**Activity**
Both the line below containing "Definition get_platform (config" and the line containing "(EGetPlatform d TRIGGER).", along with every line between them, should be repeated exactly; no other line belongs in the answer.

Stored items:
== Segment start ==

(** X19.  The geometry update writes the two derived fields and the
    borders of the two diameter inputs and nothing else, and it is
    idempotent: a second update leaves every field of the page as the
    first one left it. *)
Theorem updateSheathGeometry_idempotent :
  forall p : Page,
    let q := snd (updateSheathGeometry p) in
    same_page (snd (updateSheathGeometry q)) q /\
    (forall id : string,
        id <> "sheathThickness" -> id <> "sheathAreaGiven" ->
        input q id = input p id) /\
    (forall id : string,
        id <> "sheathOuterD" -> id <> "sheathInnerD" ->
        borderColor q id = borderColor p id) /\
    select q = select p /\ display q = display p /\
    resultText q = resultText p /\ resultClass q = resultClass p /\
    untouched p q /\ notifications q = notifications p.
Proof.
  intros p q.
  pose proof (updateSheathGeometry_page p) as V.
  pose proof (updateSheathGeometry_page q) as W.
  destruct (updateSheathGeometry_diameters p) as [Io Ii].
  cbv zeta in V, W. fold q in V, W, Io, Ii. rewrite Io, Ii in W.
  set (Do := parseFloat (input p "sheathOuterD")) in *.
  set (Di := parseFloat (input p "sheathInnerD")) in *.
  assert (U : forall (A : Type) (a b id : string) (v w : A) (f : string -> A),
             upd a v (upd b w (upd a v (upd b w f))) id
             = upd a v (upd b w f) id).
  { intros A a b id v w f. unfold upd.
    destruct (id =? a)%string; [reflexivity|].
    destruct (id =? b)%string; reflexivity. }
  assert (U' : forall (A : Type) (a b id : string) (v w x y : A) (f : string -> A),
             upd a v (upd b w (upd a x (upd b y (upd a v (upd b w (upd a x (upd b y f))))))) id
             = upd a v (upd b w (upd a x (upd b y f))) id).
  { intros A a b id v w x y f. unfold upd.
    destruct (id =? a)%string; [reflexivity|].
    destruct (id =? b)%string; reflexivity. }
  assert (F : forall (A : Type) (a b id : string) (v w : A) (f : string -> A),
             id <> a -> id <> b -> upd a v (upd b w f) id = f id).
  { intros A a b id v w f Ha Hb. unfold upd.
    rewrite (proj2 (String.eqb_neq id a) Ha), (proj2 (String.eqb_neq id b) Hb).
    reflexivity. }
  split.
  - rewrite W. rewrite V.
    destruct (num_gt Do 0 && num_gt Di 0); [destruct (num_gt Do Di)|];
      unfold same_page, untouched;
      cbn [input select borderColor display resultText resultClass
           conductorData sheathData conductorCalculated sheathCalculated
           notifications set_input set_borderColor];
      repeat split; intros id; try apply U; apply U'.
  - rewrite V.
    destruct (num_gt Do 0 && num_gt Di 0); [destruct (num_gt Do Di)|];
      unfold untouched;
      cbn [input select borderColor display resultText resultClass
           conductorData sheathData conductorCalculated sheathCalculated
           notifications set_input set_borderColor];
      repeat split; intros id Ha Hb;
      repeat (rewrite F by assumption); reflexivity.
Qed.

(** ** Sequences of events and the download handlers *)

Lemma updateSheathGeometry_untouched (p : Page) :
  untouched p (snd (updateSheathGeometry p)) /\
  display (snd (updateSheathGeometry p)) = display p.
Proof.
  pose proof (updateSheathGeometry_page p) as V. cbv zeta in V. rewrite V.
  destruct (_ && _); [destruct (num_gt _ _)|]; repeat split.
Qed.

Lemma sheathForm_submit_stored (p : Page) :
  fst (sheathForm_submit p) = Completed ->
  sheathData (snd (sheathForm_submit p)) <> None /\
  sheathCalculated (snd (sheathForm_submit p)) = true /\
  display (snd (sheathForm_submit p)) "btnDownloadSheath" = "inline-block" /\
  display (snd (sheathForm_submit p)) "btnDownloadConductor"
  = display p "btnDownloadConductor".
Proof.
  unfold sheathForm_submit, bind, selected, value, number, gets, ret.
  cbv beta iota zeta.
  destruct (_ || _); [intros H; discriminate H|].
  destruct (validateVoltageTime_effect (parseFloat (input p "sheathVoltageKv"))
              (parseFloat (input p "sheathTimeSec")) p) as [[F [n E]]|[F E]];
    destruct (validateVoltageTime _ _ p) as [ok q]; cbn [fst snd] in F, E; subst q.
  { apply negb_true_iff in F; subst ok. intros H; discriminate H. }
  apply negb_false_iff in F; subst ok. cbn [negb].
  destruct (num_le _ 0); [intros H; discriminate H|].
  destruct (negb _); [intros H; discriminate H|].
  destruct (calculateSheathAdiabaticArea _ _ _ _ _); [|intros H; discriminate H].
  destruct (calculateM _ _ _ _ _ _); [|intros H; discriminate H].
  destruct (calculateEpsilon _ _); [|intros H; discriminate H].
  destruct (num_ge _ _); intros _; (split; [discriminate|repeat split]).
Qed.
(** The boards agree in what the scans over tiles read: letters, types and
    the sizes of the vectors. *)
Definition same_squares (board0 board : SquareGrid) : Prop :=
  (forall r c, letter (board_at board r c) = letter (board_at board0 r c)) /\
  (forall r c, type (board_at board r c) = type (board_at board0 r c)) /\
  length board = length board0 /\
  (forall r c, in_board board r c <-> in_board board0 r c).

(** What the pass for the square [(r, c)] leaves in its cross-check set. *)
Definition cross_check_done (board0 : list (list Square)) (r c : Z)
  (cc : list bool) : Prop :=
  let above := above_of board0 r c in
  let below := below_of board0 r c in
  if is_dot (letter (board_at board0 r c))
     && negb (is_empty_string above && is_empty_string below)
  then forall k, (26 <= length (down_cross_check (board_at board0 r c)))%nat ->
                 0 <= k < 26 ->
                 vec_at false cc k = word_found (test_word above (65 + k) below)
  else cc = down_cross_check (board_at board0 r c).

(** *** The shape of a move *)

(** Every square of the move names an empty square of row [r] of the
    board. *)
Definition on_empty_squares (board : SquareGrid) (r : Z)
  (across_move : list Square) : Prop :=
  Forall
    (fun sq =>
       row sq = r /\
       holds_tile (board_at board r (col sq)) = false /\
       SquareType_eqb (type (board_at board r (col sq))) outside = false)
    across_move.

(** The columns of the squares of the move grow from one square to the
    next. *)
Definition cols_increase (across_move : list Square) : Prop :=
  forall (i j : nat) si sj,
    across_move !! i = Some si -> across_move !! j = Some sj ->
    (i < j)%nat -> col si < col sj.

(** The square of the move that comes to lie on the place [(r, c)]: the
    last one that names it. *)
Definition laid_on (_move : list Square) (r c : Z) : option Square :=
  List.find (fun sq => (row sq =? r) && (col sq =? c)) (rev _move).

(** The move of a call lies on empty squares of row [r], in growing
    columns, to the left of the square of the call. *)
Definition shape (board : SquareGrid) (r : Z) (cl : Call) : Prop :=
  row (call_square cl) = r /\
  on_empty_squares board r (call_move cl) /\
  cols_increase (call_move cl) /\
  Forall (fun sq => col sq < col (call_square cl)) (call_move cl).

(** *** The slots of the rack *)

(** The character that [fill_rack] counts in the slot [i] of the rack: the
    capital letter of that index, and the star in the slot 26. *)
Definition tile_char (i : Z) : ascii :=
  if i =? 26 then "*"%char else char_of (65 + i).
(** * Device triggers: validation and attachment

    A shallow embedding of
    [homeassistant/components/device_automation/trigger.py].

    The module is a dispatch shim.  Everything it talks to (the platform
    resolver, the device registry, the config-entry manager and the
    platform itself) is a collaborator that lives outside the file, so the
    embedding takes the collaborators as parameters and records every call
    made to one of them, together with its outcome, in a trace. *)

From Stdlib Require Import ZArith.
From stdpp Require Import base strings list gmap.

Set Warnings "-register-all".
Local Open Scope string_scope.
Local Open Scope list_scope.

(** ** Python values and exceptions *)

(** The values a configuration dictionary may hold ([Any] in the source). *)
Inductive value : Type :=
| VNone
| VBool (b : bool)
| VInt (z : Z)
| VStr (s : string)
| VList (l : list value).

(** [ConfigType] is [dict[str, Any]]. *)
Abbreviation ConfigType := (gmap string value).

(** The exceptions that matter to the module.
    [InvalidDeviceAutomationConfig] carries what [str(err)] returns, which
    is the empty string when it is raised without arguments.  [Invalid] is
    [vol.Invalid] with its message; its second component is [__cause__],
    set by [raise ... from err].  [KeyError] carries the missing key and
    [AttributeError] the missing attribute. *)
Inductive exn : Type :=
| InvalidDeviceAutomationConfig (msg : string)
| Invalid (msg : string) (cause : option exn)
| KeyError (key : string)
| AttributeError (name : string)
| OtherError (cls msg : string).

(** Python's [a or b] on strings: the empty string is falsy. *)
Definition str_or (a b : string) : string :=
  match a with
  | EmptyString => b
  | String _ _ => a
  end.

(** [s != v] where [s] is a [str] and [v] any value. *)
Definition str_ne (s : string) (v : value) : bool :=
  match v with
  | VStr s' => if decide (s = s') then false else true
  | _ => true
  end.

Inductive result (A : Type) : Type :=
| Ok (a : A)
| Err (e : exn).
Arguments Ok {A} a.
Arguments Err {A} e.

(** Modelled from the spec: the two configuration keys [CONF_DOMAIN] and
    [CONF_DEVICE_ID] of [homeassistant.const], which the spec names
    [domain] and [device_id]. *)
Definition CONF_DOMAIN : string := "domain".
Definition CONF_DEVICE_ID : string := "device_id".

Inductive DeviceAutomationType : Type := TRIGGER | CONDITION | ACTION.

(** A config entry, as far as the module reads it. *)
Record ConfigEntry : Type := {
  entry_id : string;
  domain : string
}.

(** A device of the registry: [config_entries] lists the identifiers in
    the order iteration yields them. *)
Record DeviceEntry : Type := {
  device_entry_id : string;
  config_entries : list string
}.

Section Trigger.

(** The state of the running instance ([hass]) and the opaque types that
    are only passed through. *)
Variable HomeAssistant : Type.
Variable TriggerActionType : Type.
Variable TriggerInfo : Type.
Variable CALLBACK_TYPE : Type.

(** A call to a collaborator: it returns or raises, and may change the
    state of the instance. *)
Definition call (A : Type) : Type := HomeAssistant → result A * HomeAssistant.

(** [DeviceAutomationTriggerProtocol]: every member is optional, so each
    is an [option]; [hasattr] is [is_Some].  The two listing members are
    never used by this module. *)
Record DeviceAutomationTriggerProtocol : Type := {
  TRIGGER_SCHEMA : option (ConfigType → call ConfigType);
  platform_async_validate_trigger_config : option (ConfigType → call ConfigType);
  platform_async_attach_trigger :
    option (ConfigType → TriggerActionType → TriggerInfo → call CALLBACK_TYPE)
}.

(** The registry object returned by [dr.async_get(hass)]. *)
Record DeviceRegistry : Type := {
  async_get : value → call (option DeviceEntry)
}.

(** The collaborators of the module. *)
Record Collaborators : Type := {
  async_get_device_automation_platform :
    value → DeviceAutomationType → call DeviceAutomationTriggerProtocol;
  dr_async_get : call DeviceRegistry;
  async_get_entry : string → call (option ConfigEntry);
  async_wait_component : ConfigEntry → call bool
}.

(** One call to a collaborator with its outcome. *)
Inductive event : Type :=
| EGetPlatform (d : value) (t : DeviceAutomationType)
    (r : result DeviceAutomationTriggerProtocol)
| ESchema (config : ConfigType) (r : result ConfigType)
| EDrAsyncGet (r : result DeviceRegistry)
| ERegistryAsyncGet (device_id : value) (r : result (option DeviceEntry))
| EGetEntry (id : string) (r : result (option ConfigEntry))
| EWaitComponent (entry : ConfigEntry) (r : result bool)
| EValidate (config : ConfigType) (r : result ConfigType)
| EAttach (config : ConfigType) (action : TriggerActionType)
    (trigger_info : TriggerInfo) (r : result CALLBACK_TYPE).

(** ** The monad of the module: state, exceptions and a trace *)

Definition M (A : Type) : Type :=
  HomeAssistant → result A * HomeAssistant * list event.

Definition ret {A} (a : A) : M A := λ h, (Ok a, h, []).

Definition raise {A} (e : exn) : M A := λ h, (Err e, h, []).

Definition bind {A B} (m : M A) (f : A → M B) : M B := λ h,
  match m h with
  | (Ok a, h', t) => let '(r, h'', t') := f a h' in (r, h'', t ++ t')
  | (Err e, h', t) => (Err e, h', t)
  end.

Definition perform {A} (c : call A) (ev : result A → event) : M A := λ h,
  let '(r, h') := c h in (r, h', [ev r]).

(** [try: m  except InvalidDeviceAutomationConfig as err: handler]; the
    handler receives [str(err)], the message [err] carries. *)
Definition try_except_InvalidDeviceAutomationConfig {A}
    (m : M A) (handler : string → M A) : M A := λ h,
  match m h with
  | (Err (InvalidDeviceAutomationConfig msg), h', t) =>
      let '(r, h'', t') := handler msg h' in
      (r, h'', t ++ t')
  | other => other
  end.

Notation "x <- m ;; k" := (bind m (λ x, k))
  (at level 100, m at next level, right associativity).

(** ** The module *)

Variable env : Collaborators.

(** [config[key]] *)
Definition getitem (config : ConfigType) (key : string) : M value :=
  match config !! key with
  | Some v => ret v
  | None => raise (KeyError key)
  end.

(** Lines 62-64 and 100-102:
    [await async_get_device_automation_platform(hass, config[CONF_DOMAIN],
    DeviceAutomationType.TRIGGER)]. *)
Definition get_platform (config : ConfigType) : M DeviceAutomationTriggerProtocol :=
  d <- getitem config CONF_DOMAIN ;;
  perform (async_get_device_automation_platform env d TRIGGER)
          (EGetPlatform d TRIGGER).

(** Lines 69-70: [dr.async_get(hass).async_get(config[CONF_DEVICE_ID])]. *)
Definition get_device (config : ConfigType) : M (option DeviceEntry) :=
  registry <- perform (dr_async_get env) EDrAsyncGet ;;
  device_id <- getitem config CONF_DEVICE_ID ;;
  perform (async_get registry device_id) (ERegistryAsyncGet device_id).

(** Lines 73-80: the loop over [device.config_entries]; its value is
    [device_config_entry] after the loop. *)
Fixpoint find_device_config_entry (config : ConfigType)
    (entry_ids : list string) : M (option ConfigEntry) :=
  match entry_ids with
  | [] => ret None
  | id :: rest =>
      entry <- perform (async_get_entry env id) (EGetEntry id) ;;
      match entry with
      | None => find_device_config_entry config rest
      | Some entry =>
          d <- getitem config CONF_DOMAIN ;;
          if str_ne (domain entry) d
          then find_device_config_entry config rest
          else ret (Some entry)
      end
  end.

(** Lines 68-88: what follows the [hasattr] test when the platform has
    [async_validate_trigger_config], here [validator]. *)
Definition validate_dynamic (validator : ConfigType → call ConfigType)
    (config : ConfigType) : M ConfigType :=
  device <- get_device config ;;
  match device with
  | None => raise (InvalidDeviceAutomationConfig "")
  | Some device =>
      device_config_entry <-
        find_device_config_entry config (config_entries device) ;;
      match device_config_entry with
      | None => raise (InvalidDeviceAutomationConfig "")
      | Some entry =>
          ready <- perform (async_wait_component env entry)
                           (EWaitComponent entry) ;;
          if negb ready
          then ret config
          else perform (validator config) (EValidate config)
      end
  end.

(** Lines 62-88: the body of the [try]. *)
Definition validate_body (config : ConfigType) : M ConfigType :=
  platform <- get_platform config ;;
  match platform_async_validate_trigger_config platform with
  | None =>
      match TRIGGER_SCHEMA platform with
      | None => raise (AttributeError "TRIGGER_SCHEMA")
      | Some schema => perform (schema config) (ESchema config)
      end
  | Some validator => validate_dynamic validator config
  end.

(** Lines 89-90: the [except] clause, where [str_err] is [str(err)]. *)
Definition on_invalid_config {A} (str_err : string) : M A :=
  raise (Invalid (str_or str_err "Invalid trigger configuration")
                 (Some (InvalidDeviceAutomationConfig str_err))).

(** Lines 57-90. *)
Definition async_validate_trigger_config (config : ConfigType) : M ConfigType :=
  try_except_InvalidDeviceAutomationConfig (validate_body config) on_invalid_config.

(** Lines 93-103. *)
Definition async_attach_trigger (config : ConfigType)
    (action : TriggerActionType) (trigger_info : TriggerInfo) : M CALLBACK_TYPE :=
  platform <- get_platform config ;;
  match platform_async_attach_trigger platform with
  | None => raise (AttributeError "async_attach_trigger")
  | Some attach => perform (attach config action trigger_info)
                           (EAttach config action trigger_info)
  end.

(** ** What a trace says *)

(** The exception a call raised, if it raised. *)
Definition outcome_exn {A} (r : result A) : option exn :=
  match r with
  | Ok _ => None
  | Err e => Some e
  end.

Definition event_exn (ev : event) : option exn :=
  match ev with
  | EGetPlatform _ _ r => outcome_exn r
  | ESchema _ r => outcome_exn r
  | EDrAsyncGet r => outcome_exn r
  | ERegistryAsyncGet _ r => outcome_exn r
  | EGetEntry _ r => outcome_exn r
  | EWaitComponent _ r => outcome_exn r
  | EValidate _ r => outcome_exn r
  | EAttach _ _ _ r => outcome_exn r
  end.

(** Some call recorded in [t] raised [e]. *)
Definition raised_by_collaborator (t : list event) (e : exn) : Prop :=
  ∃ ev, ev ∈ t ∧ event_exn ev = Some e.

(** Calls to the device registry or to the config-entry manager. *)
Definition touches_registries (ev : event) : bool :=
  match ev with
  | EDrAsyncGet _ | ERegistryAsyncGet _ _ | EGetEntry _ _ | EWaitComponent _ _ => true
  | _ => false
  end.

(** What the [except] clause makes of an outcome of the [try] body. *)
Definition translated {A} (r : result A) : result A :=
  match r with
  | Err (InvalidDeviceAutomationConfig msg) =>
      Err (Invalid (str_or msg "Invalid trigger configuration")
                   (Some (InvalidDeviceAutomationConfig msg)))
  | other => other
  end.

(** ** Running the monad *)

Lemma bind_Ok {A B} (m : M A) (f : A → M B) h a h' t :
  m h = (Ok a, h', t) →
  bind m f h = (let '(r, h'', t') := f a h' in (r, h'', t ++ t')).
Proof. intros Hm. unfold bind. now rewrite Hm. Qed.

Lemma bind_Err {A B} (m : M A) (f : A → M B) h e h' t :
  m h = (Err e, h', t) → bind m f h = (Err e, h', t).
Proof. intros Hm. unfold bind. now rewrite Hm. Qed.

(** The [except] clause acts on the outcome only: state and trace are
    those of the body. *)
Lemma try_except_translated {A} (m : M A) h :
  try_except_InvalidDeviceAutomationConfig m on_invalid_config h =
  (translated (m h).1.1, (m h).1.2, (m h).2).
Proof.
  unfold try_except_InvalidDeviceAutomationConfig, on_invalid_config, raise.
  destruct (m h) as [[[a|e] h'] t]; simpl; [reflexivity|].
  destruct e; simpl; try reflexivity.
  now rewrite app_nil_r.
Qed.

Lemma async_validate_trigger_config_run config h r h' t :
  validate_body config h = (r, h', t) →
  async_validate_trigger_config config h = (translated r, h', t).
Proof.
  intros Hb. unfold async_validate_trigger_config.
  rewrite try_except_translated, Hb. reflexivity.
Qed.

(** Once the platform is resolved and has a dynamic validator, the body
    is the dynamic part run after the resolution. *)
Lemma validate_body_dynamic config platform validator h0 h1 t1 :
  get_platform config h0 = (Ok platform, h1, t1) →
  platform_async_validate_trigger_config platform = Some validator →
  validate_body config h0 =
  (let '(r, h, t) := validate_dynamic validator config h1 in (r, h, t1 ++ t)).
Proof.
  intros Hp Hv. unfold validate_body.
  rewrite (bind_Ok _ _ _ _ _ _ Hp), Hv. reflexivity.
Qed.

== Segment end ==

**Result of the exercise**
Definition get_platform (config : ConfigType) : M DeviceAutomationTriggerProtocol :=
  d <- getitem config CONF_DOMAIN ;;
  perform (async_get_device_automation_platform env d TRIGGER)
          (EGetPlatform d TRIGGER).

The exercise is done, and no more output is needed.